Murcia, 19 may (EFE).- Los padres de Mario C.M. y Juan Jesús M.N., jóvenes a los que juzga en la Audiencia Provincial de Murcia un jurado popular por el asesinato de una anciana en Alhama, han defendido hoy la inocencia de sus hijos en una sesión emotiva que han obligado a suspender la vista en dos ocasiones.

La sesión ha dado comienzo con la declaración de M.C., la madre del niño de diez años que poco después del asesinato y robo en abril de 2014 le hizo unos comentarios de los que se desprendía que los autores eran los dos acusados y que él había sido testigo del crimen desde un lugar próximo al domicilio de la víctima.

También ha manifestado que en varias ocasiones el pequeño le dijo que tenía miedo porque Mario "era muy malo" y le aconsejó a ella que también tuviera cuidado.

La testigo ha explicado que su hijo le confesó haber entrado en algunas tiendas a robar porque se lo había pedido Mario.

El siguiente en prestar declaración ha sido un funcionario de la prisión de Campos del Río, donde estuvieron recluidos al mismo tiempo tanto Mario como Juan Jesús M.N., este en libertad bajo fianza.

Ha explicado que Juan Jesús le comunicó un día que había recibido amenazas verbales de muerte del otro procesado y un escrito igualmente amenazante, que le entregó.

Ha añadido que dentro del expediente que se abrió contra Mario, este negó en una primera ocasión ser el autor de las amenazas, pero después admitió haberle enviado el escrito, aunque le quitó importancia y dijo que era solo una broma.

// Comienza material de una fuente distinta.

(** The last steps: the entry, then the FAT. *)
Lemma commit_file s parent lp name83 e lba i old lnew first buf s3 : vol_ok s -> dir_at s parent lp ->
  lookup_ref name83 (entries s parent lp) = Found (e, lba, i) ->
  file_at (g_geo s) (g_fat s) (d_first_cluster e) old -> apart old lp ->
  data_written s lba old lnew s3 -> 0 <= first < 65536 -> zlen buf < 2 ^ 32 ->
  file_at (g_geo s) (g_fat s3) first lnew -> zlen buf <= bytes_per_cluster (g_geo s) * zlen lnew ->
  take (length buf) (file_bytes (g_geo s) (disk s3) lnew) = buf ->
  wp (_ ← set_entry i first (zlen buf);
      b ← gets dir_buf;
      ok ← block_write_sector lba b;
      if negb ok then mret false else fat16_flush_fat)
     (replaced s parent lp name83 e lba i old buf) s3.
Proof.
  intros Hs Hd Hl Ho Hap Hw Hf1 Hz Hf Hlen Hbytes.
  pose proof Hw as (V3 & H3 & Eg & Eb & HN & HF & Ht & S3).
  destruct (lookup_update name83 _ e lba i first (zlen buf) Hl) as (l1 & l2 & El & _).
  assert (Hin : (lba, i, e) ∈ entries s parent lp) by (rewrite El; set_solver).
  apply in_dir_slots in Hin as (Hin & Hi & Ee). destruct (bd_data_sector (disk s) lba) as [B1 B2].
  assert (He : dirent_wf e) by (rewrite Ee; by apply slot_wf).
  assert (Hn : 0 <= zlen buf) by (unfold zlen; lia).
  pose proof (with_file_wf e first (zlen buf) He Hf1 (conj Hn Hz)) as Hwf.
  apply wp_bind. unfold set_entry. apply wp_modify. rewrite Eb, <- Ee. apply wp_bind, wp_gets. apply wp_bind.
  cbn [dir_buf set_dir_buf]. set (b := put_slot (bd_data (disk s) lba) i (with_file e first (zlen buf))).
  assert (P1 : sector b) by by apply put_slot_sector. assert (P2 : Forall byte b) by by apply put_slot_byte.
  destruct (in_dir_lbas s parent lp lba Hs Hd Hin) as [Hr _]. destruct (regions s Hs) as (R1 & R2 & R3 & R4).
  apply wp_write; [done..|]. cbn [disk set_dir_buf]. intros ok d4 S4 W4 G4.
  destruct (G4 H3) as [-> H4]; [rewrite (proj1 S3); lia|]. cbn [negb].
  assert (V4 : vol_ok (set_disk d4 (set_dir_buf b s3))).
  { apply vol_ok_set_disk; [by apply vol_ok_set_dir_buf|apply S4]. }
  eapply wp_mono; [by apply flush_fat_spec|]. cbn [disk g_geo g_fat set_dir_buf set_disk].
  intros ok s5 (d5 & -> & S5 & W5 & G5). destruct (G5 H4) as [-> H5]. rewrite Eg in S5, W5.
  assert (Hnofat : forall x, g_root_start_lba (g_geo s) <= x -> bd_data d5 x = bd_data d4 x).
  { intros x Hx. apply S5. unfold fat_region. lia. }
  assert (Hother : forall x, x <> lba -> bd_data d4 x = bd_data (disk s3) x) by (intros; apply S4; congruence).
  split_and!; [apply vol_ok_set_disk; [done|apply S5]|done|done| | |].
  - intros. by apply (data_written_files s lba (d_first_cluster e) old lnew s3).
  - rewrite Forall_forall in HF. eapply same_disk_trans; [exact S3| |].
    + eapply same_disk_trans; [exact S4|exact S5|]. intros x Hx. exact Hx.
    + intros x [(c & Hc & Hx)|[<-|Hx]]; [right; right; eauto|by right; left|by left].
  - rewrite Forall_forall in HF.
    assert (Hkeep : forall c x, c ∈ lnew -> x ∈ dir_lbas (g_geo s) parent lp -> ~ in_cluster (g_geo s) c x).
    { intros c x Hc Hx. eapply dir_sector_kept; eauto. }
    exists first, lnew. split_and!; [done|by apply Forall_forall|done| |by apply W5|].
    + etransitivity; [|exact Hbytes]. f_equal. apply bytes_at_same. intros x Hx.
      apply list_elem_of_In, in_concat in Hx as (y & (c & <- & Hc)%in_map_iff & Hx).
      apply list_elem_of_In in Hx, Hc. apply in_lbas_from in Hx. destruct (HF c Hc) as [Rc _].
      destruct (in_cluster_data s c x Hs Rc Hx) as [Hge _]. rewrite Hnofat, Hother; [done| |lia].
      intros ->. by apply (Hkeep c lba).
    + apply (entries_update s _ parent lp name83 e lba i first (zlen buf)); try done; cbn [disk set_disk].
      * rewrite Hnofat by lia. by apply W4.
      * intros x Hx Hne. destruct (in_dir_lbas s parent lp x Hs Hd Hx) as [Hge _].
        rewrite Hnofat, Hother by (done || lia). apply S3. intros (c & Hc & Hxc). by apply (Hkeep c x).
Qed.
(* ===== verification/Ramfs.v ===== *)
(** * Ramfs ([kernel/ramfs.c], [kernel/ramfs.h])

    The read-only program image GRUB loads: a count, a table of 40-byte
    entries (32-byte name, offset, size) and the file data.  The image is the
    list of the bytes from [ramfs_base] on; reading outside it has no defined
    behaviour.  [ramfs_entries] always points 4 bytes past [ramfs_base]. *)

From Stdlib Require Import ZArith Lia ZifyBool.
From stdpp Require Import base tactics numbers list option.
From S2P Require Import Prelude FatName.
Local Open Scope Z_scope.

Record ramfs := Ramfs {
  ramfs_base : option (list Z);
  ramfs_size : Z;
  ramfs_nfiles : Z
}.

Local Notation M := (cM ramfs).

(** A 32-bit load and the bytes from an offset on. *)
Definition img_word (img : list Z) (o : Z) : M Z :=
  if (0 <=? o) && (o + 4 <=? zlen img) then mret (le32 img o) else undefined.

Definition ramfs_init (data : option (list Z)) (size : Z) : M () :=
  match data with
  | None => mret ()
  | Some img =>
      if size <? 4 then mret ()
      else
        n ← img_word img 0;
        modify (fun _ => Ramfs (Some img) size n)
  end.

(** [while ( *a && *a == *b) { a++; b++; }] and [*a == *b]: [a] is a C string,
    [b] the memory from the entry's name on. *)
Fixpoint same_string (a b : list Z) : M bool :=
  match b with
  | [] => undefined
  | y :: b' =>
      match a with
      | [] => mret (y =? 0)
      | x :: a' => if x =? y then same_string a' b' else mret false
      end
  end.

Definition entry_at (i : Z) : Z := 4 + 40 * i.

(** The loop over the entries from [i] on. *)
Fixpoint find_entry (k : nat) (img name : list Z) (i : Z) : M (option (Z * Z)) :=
  match k with
  | O => mret None
  | S k' =>
      same ← same_string name (drop (Z.to_nat (entry_at i)) img);
      if negb same then find_entry k' img name (i + 1)
      else
        offset ← img_word img (entry_at i + 32);
        size ← img_word img (entry_at i + 36);
        total ← gets ramfs_size;
        if total <? u32 (offset + size) then mret None else mret (Some (offset, size))
  end.

(** Offset and size of the file, [None] for the C result 0. *)
Definition ramfs_find (name : option (list Z)) : M (option (Z * Z)) :=
  base ← gets ramfs_base;
  n ← gets ramfs_nfiles;
  match base, name with
  | Some img, Some name => find_entry (Z.to_nat n) img name 0
  | _, _ => mret None
  end.

#[global] Arguments same_string : simpl never.
#[global] Arguments find_entry : simpl never.
#[global] Arguments img_word : simpl never.

(** ** Well-formed images *)

Record ramfs_entry := RamfsEntry { e_name : list Z; e_offset : Z; e_size : Z }.

Definition entry_bytes (e : ramfs_entry) : list Z :=
  e_name e ++ replicate (32 - length (e_name e)) 0 ++ bytes32 (e_offset e) ++ bytes32 (e_size e).

Definition table_bytes (es : list ramfs_entry) : list Z := concat (map entry_bytes es).

Definition pack (es : list ramfs_entry) (data : list Z) : list Z := bytes32 (zlen es) ++ table_bytes es ++ data.

Definition entry_wf (size : Z) (e : ramfs_entry) : Prop :=
  (length (e_name e) < 32)%nat /\ 0 ∉ e_name e /\ 0 <= e_offset e /\ 0 <= e_size e /\ e_offset e + e_size e <= size.

(** The mounted image [es], [data]. *)
Record ramfs_holds (r : ramfs) (es : list ramfs_entry) (data : list Z) : Prop := {
  rh_base : ramfs_base r = Some (pack es data);
  rh_size : ramfs_size r = zlen (pack es data);
  rh_small : zlen (pack es data) < 2 ^ 31;
  rh_nfiles : ramfs_nfiles r = zlen es;
  rh_entries : Forall (entry_wf (zlen (pack es data))) es
}.

Definition find_ref (es : list ramfs_entry) (name : list Z) : option (Z * Z) :=
  (fun e => (e_offset e, e_size e)) <$> List.find (fun e => bool_decide (e_name e = name)) es.

(** ** Lemmas *)

Lemma entry_bytes_length size e : entry_wf size e -> length (entry_bytes e) = 40%nat.
Proof.
  intros (Hn & _). unfold entry_bytes, bytes32, bytes16. rewrite !length_app, length_replicate. simpl. lia.
Qed.

Lemma same_string_spec name stored rest r :
  0 ∉ name -> 0 ∉ stored ->
  same_string name (stored ++ 0 :: rest) r = Some (bool_decide (stored = name), r).
Proof.
  revert stored. induction name as [|x name IH]; intros [|y stored] Hn Hs; unfold same_string; fold same_string;
    cbn [app]; rewrite ?not_elem_of_cons in *.
  - done.
  - destruct (Z.eqb_spec y 0); [naive_solver|]. by rewrite bool_decide_false.
  - destruct (Z.eqb_spec x 0); [naive_solver|]. by rewrite bool_decide_false.
  - destruct (Z.eqb_spec x y) as [->|Hne].
    + rewrite IH by tauto. do 2 f_equal. apply bool_decide_ext. naive_solver.
    + rewrite bool_decide_false by naive_solver. done.
Qed.

Lemma le32_app pre v post :
  0 <= v < 2 ^ 32 -> le32 (pre ++ bytes32 v ++ post) (zlen pre) = v.
Proof.
  intros Hv. unfold le32, le16, zget, zlen.
  assert (E : forall k, 0 <= k < 4 -> (pre ++ bytes32 v ++ post) !!! Z.to_nat (Z.of_nat (length pre) + k) =
    (bytes32 v ++ post) !!! Z.to_nat k).
  { intros k Hk. rewrite lookup_total_app_r by lia. f_equal. lia. }
  replace (Z.of_nat (length pre)) with (Z.of_nat (length pre) + 0) at 1 by lia.
  rewrite <- !Z.add_assoc, !E by lia. unfold bytes32, bytes16. simpl lookup_total.
  Z.to_euclidean_division_equations. lia.
Qed.

Lemma table_bytes_length size es : Forall (entry_wf size) es -> length (table_bytes es) = (40 * length es)%nat.
Proof.
  induction 1 as [|e es He _ IH]; [done|]. unfold table_bytes in *. cbn [map concat length].
  rewrite length_app, IH, (entry_bytes_length size e He). lia.
Qed.

Lemma pack_split size fst_es e rest data :
  Forall (entry_wf size) fst_es ->
  exists pre, pack (fst_es ++ e :: rest) data = pre ++ entry_bytes e ++ table_bytes rest ++ data /\
    zlen pre = entry_at (zlen fst_es).
Proof.
  intros Hd. exists (bytes32 (zlen (fst_es ++ e :: rest)) ++ table_bytes fst_es). split.
  - unfold pack, table_bytes. rewrite map_app, concat_app. cbn [map concat]. by rewrite <- !app_assoc.
  - unfold zlen, entry_at. rewrite length_app, (table_bytes_length size fst_es Hd). unfold bytes32, bytes16. simpl length. lia.
Qed.

Lemma img_word_app pre v post r : 0 <= v < 2 ^ 32 -> img_word (pre ++ bytes32 v ++ post) (zlen pre) r = Some (v, r).
Proof.
  intros Hv. unfold img_word. rewrite le32_app by done.
  replace (0 <=? zlen pre) with true by (unfold zlen; lia).
  replace (zlen pre + 4 <=? zlen (pre ++ bytes32 v ++ post)) with true
    by (unfold zlen; rewrite !length_app; unfold bytes32, bytes16; simpl; lia).
  done.
Qed.

(** One entry: its name, offset and size are what the loop reads. *)
Lemma entry_reads size fst_es e rest data name r :
  Forall (entry_wf size) fst_es -> entry_wf size e -> size < 2 ^ 31 -> 0 ∉ name ->
  let img := pack (fst_es ++ e :: rest) data in
  same_string name (drop (Z.to_nat (entry_at (zlen fst_es))) img) r = Some (bool_decide (e_name e = name), r) /\
  img_word img (entry_at (zlen fst_es) + 32) r = Some (e_offset e, r) /\
  img_word img (entry_at (zlen fst_es) + 36) r = Some (e_size e, r).
Proof.
  intros Hd (Hl & Hn & Ho & Hs & Ht) Hsz Hname. cbv zeta.
  destruct (pack_split size fst_es e rest data Hd) as (pre & E & Hp). rewrite E, <- Hp. unfold zlen in *.
  set (z := replicate (32 - length (e_name e)) 0).
  assert (Hz : length (e_name e ++ z) = 32%nat) by (unfold z; rewrite length_app, length_replicate; lia).
  split_and!.
  - rewrite Nat2Z.id, drop_app_length. unfold entry_bytes.
    replace (32 - length (e_name e))%nat with (S (31 - length (e_name e))) by lia. cbn [replicate].
    rewrite <- !app_assoc. cbn [app]. by apply same_string_spec.
  - unfold entry_bytes. fold z.
    replace (pre ++ (e_name e ++ z ++ bytes32 (e_offset e) ++ bytes32 (e_size e)) ++ table_bytes rest ++ data)
      with ((pre ++ e_name e ++ z) ++ bytes32 (e_offset e) ++ (bytes32 (e_size e) ++ table_bytes rest ++ data))
      by (by rewrite <- !app_assoc).
    replace (Z.of_nat (length pre) + 32) with (zlen (pre ++ e_name e ++ z)) by (unfold zlen; rewrite length_app, Hz; lia).
    apply img_word_app. lia.
  - unfold entry_bytes. fold z.
    replace (pre ++ (e_name e ++ z ++ bytes32 (e_offset e) ++ bytes32 (e_size e)) ++ table_bytes rest ++ data)
      with ((pre ++ e_name e ++ z ++ bytes32 (e_offset e)) ++ bytes32 (e_size e) ++ (table_bytes rest ++ data))
      by (by rewrite <- !app_assoc).
    replace (Z.of_nat (length pre) + 36) with (zlen (pre ++ e_name e ++ z ++ bytes32 (e_offset e)))
      by (unfold zlen; rewrite length_app, (app_assoc (e_name e)), length_app, Hz; unfold bytes32, bytes16; simpl; lia).
    apply img_word_app. lia.
Qed.

Lemma find_entry_spec es data r name rest : forall fst_es,
  es = fst_es ++ rest -> ramfs_holds r es data -> 0 ∉ name ->
  find_entry (length rest) (pack es data) name (zlen fst_es) r = Some (find_ref rest name, r).
Proof.
  induction rest as [|e rest IH]; intros fst_es Hes Hr Hn; [done|].
  pose proof (rh_entries _ _ _ Hr) as Hwf. rewrite Hes in Hwf at 2. apply Forall_app in Hwf as [Hd Hwf].
  apply Forall_cons_1 in Hwf as [He _].
  destruct (entry_reads (zlen (pack es data)) fst_es e rest data name r) as (E1 & E2 & E3);
    [done|done|apply Hr|done|]. rewrite <- Hes in *.
  cbn [length]. unfold find_entry. fold find_entry. unfold mbind, cM_bind. rewrite E1.
  unfold find_ref. cbn [List.find]. case_bool_decide as Hname; cbn [negb].
  - rewrite E2, E3. unfold gets. rewrite (rh_size _ _ _ Hr). destruct He as (_ & _ & ? & ? & ?).
    pose proof (rh_small _ _ _ Hr). rewrite u32_small by lia.
    replace (zlen (pack es data) <? e_offset e + e_size e) with false by lia. done.
  - replace (zlen fst_es + 1) with (zlen (fst_es ++ [e])) by (unfold zlen; rewrite length_app; simpl; lia).
    apply IH; [by rewrite <- app_assoc|done|done].
Qed.

Lemma ramfs_find_spec r es data name :
  ramfs_holds r es data -> 0 ∉ name -> ramfs_find (Some name) r = Some (find_ref es name, r).
Proof.
  intros Hr Hn. unfold ramfs_find, mbind, cM_bind, gets. rewrite (rh_base _ _ _ Hr), (rh_nfiles _ _ _ Hr).
  unfold zlen. rewrite Nat2Z.id. by apply (find_entry_spec es data r name es []).
Qed.

(** ** Properties *)

(** (ramfs).  [ramfs_init] on an image laid out as [ramfs.h] says, followed
    by [ramfs_find], gives the offset and size of the first entry of that name,
    and 0 exactly when no entry has it; nothing outside the image is read. *)
Theorem ramfs_init_find (r0 : ramfs) (es : list ramfs_entry) (data name : list Z) :
  let img := pack es data in
  zlen img < 2 ^ 31 -> Forall (entry_wf (zlen img)) es -> 0 ∉ name ->
  exists r, ramfs_init (Some img) (zlen img) r0 = Some ((), r) /\
    ramfs_find (Some name) r = Some (find_ref es name, r).
Proof.
  cbv zeta. intros Hs Hwf Hn. exists (Ramfs (Some (pack es data)) (zlen (pack es data)) (zlen es)).
  assert (Hes : 4 + zlen es <= zlen (pack es data)).
  { unfold pack, zlen. rewrite !length_app, (table_bytes_length _ es Hwf). unfold bytes32, bytes16. simpl. lia. }
  assert (0 <= zlen es) by (unfold zlen; lia). split.
  - unfold ramfs_init. replace (zlen (pack es data) <? 4) with false by lia. unfold mbind, cM_bind.
    unfold pack at 1. rewrite (img_word_app [] (zlen es) (table_bytes es ++ data)) by lia. done.
  - apply (ramfs_find_spec _ es data); [by constructor|done].
Qed.

Definition shell_name : list Z := [115; 104; 101; 108; 108].
Definition shell_entry : ramfs_entry := RamfsEntry shell_name 44 3.

Lemma ramfs_init_find_witness :
  exists r, ramfs_init (Some (pack [shell_entry] [7; 8; 9])) 47 (Ramfs None 0 0) = Some ((), r) /\
    ramfs_find (Some shell_name) r = Some (find_ref [shell_entry] shell_name, r).
Proof.
  apply (ramfs_init_find (Ramfs None 0 0) [shell_entry] [7; 8; 9] shell_name).
  - reflexivity.
  - constructor; [|constructor]. split_and!; [simpl; lia| |cbn; lia|cbn; lia|vm_compute; discriminate].
    unfold shell_entry, shell_name. cbn [e_name]. intros H. repeat (apply elem_of_cons in H as [H|H]; [discriminate H|]). by apply not_elem_of_nil in H.
  - unfold shell_name. intros H. repeat (apply elem_of_cons in H as [H|H]; [discriminate H|]). by apply not_elem_of_nil in H.
Defined.

(** (ramfs).  The "corrupted entry" test adds offset and size in 32 bits: an
    entry whose sum wraps round is accepted, although the file it describes
    lies outside the image. *)
Theorem ramfs_corrupt_entry_accepted :
  let img := pack [RamfsEntry shell_name 0xFFFFFFF0 0x20] [] in
  let r := Ramfs (Some img) 44 1 in
  ramfs_init (Some img) (zlen img) (Ramfs None 0 0) = Some ((), r) /\
  ramfs_find (Some shell_name) r = Some (Some (0xFFFFFFF0, 0x20), r) /\ zlen img = 44.
Proof. split_and!; vm_compute; reflexivity. Qed.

También ha revelado que Juan Jesús le dijo que tenía miedo y que llegó a comentarle que era porque "igual que había hecho aquello -en referencia a la muerte de la anciana-, lo mismo le podía ocurrir a él".

La siguiente en declarar ha sido M.I.N., madre de Juan Jesús, quien ha señalado que los dos acusados no pudieron cometer el asesinato porque aquella noche ambos estaban en su casa, de la que no salieron en ningún momento.

A preguntas de las acusaciones, que se interesaron por saber cómo podía tener esa seguridad, ha explicado que ella estuvo en un sillón hasta bien tarde y que aunque tenía los ojos cerrados, no dormía, por lo que de haber salido de la vivienda alguno de ellos, lo habría visto.

Ha comentado también que el único que salió un rato fue su hijo, que se fue con la novia a llevarla al domicilio de esta, pero que al poco regresó y ya no volvió a salir.

Por su parte, J.M., madre de Mario, ha manifestado que la convivencia en el hogar era a veces difícil, porque este, que es hiperactivo, no aceptaba las normas, y se ha referido luego a las numerosas visitas que hicieron a psicólogos y psiquiatras para tratar el trastorno disocial que sufre.

Ha señalado que cuando dejaba de tomar los medicamentos que tenía prescritos, él era difícil de controlar.

Su padre ha declarado que se sintió "indignado" cuando su hijo fue llevado a casa, detenido por la Guardia Civil, para realizar un registro, ya que presentaba huellas de haber recibido malos tratos.

Ha quitado importancia a la denuncia que pocos días antes del crimen presentó contra su hijo por agresión, ya que lo hizo para conseguir conectar con el juez o el fiscal de forma que moviera los hilos para que el joven pudiera ser tratado adecuadamente de sus problemas psiquiátricos.

Al finalizar su interrogatorio, el jurado le ha preguntado si al ver a su hijo con rastros de presuntos malos tratos no preguntó a los agentes a qué eran debidos, a lo que ha dicho que no, la misma respuesta que ha dado a si presentó una denuncia para que los presuntos hechos fueran investigados.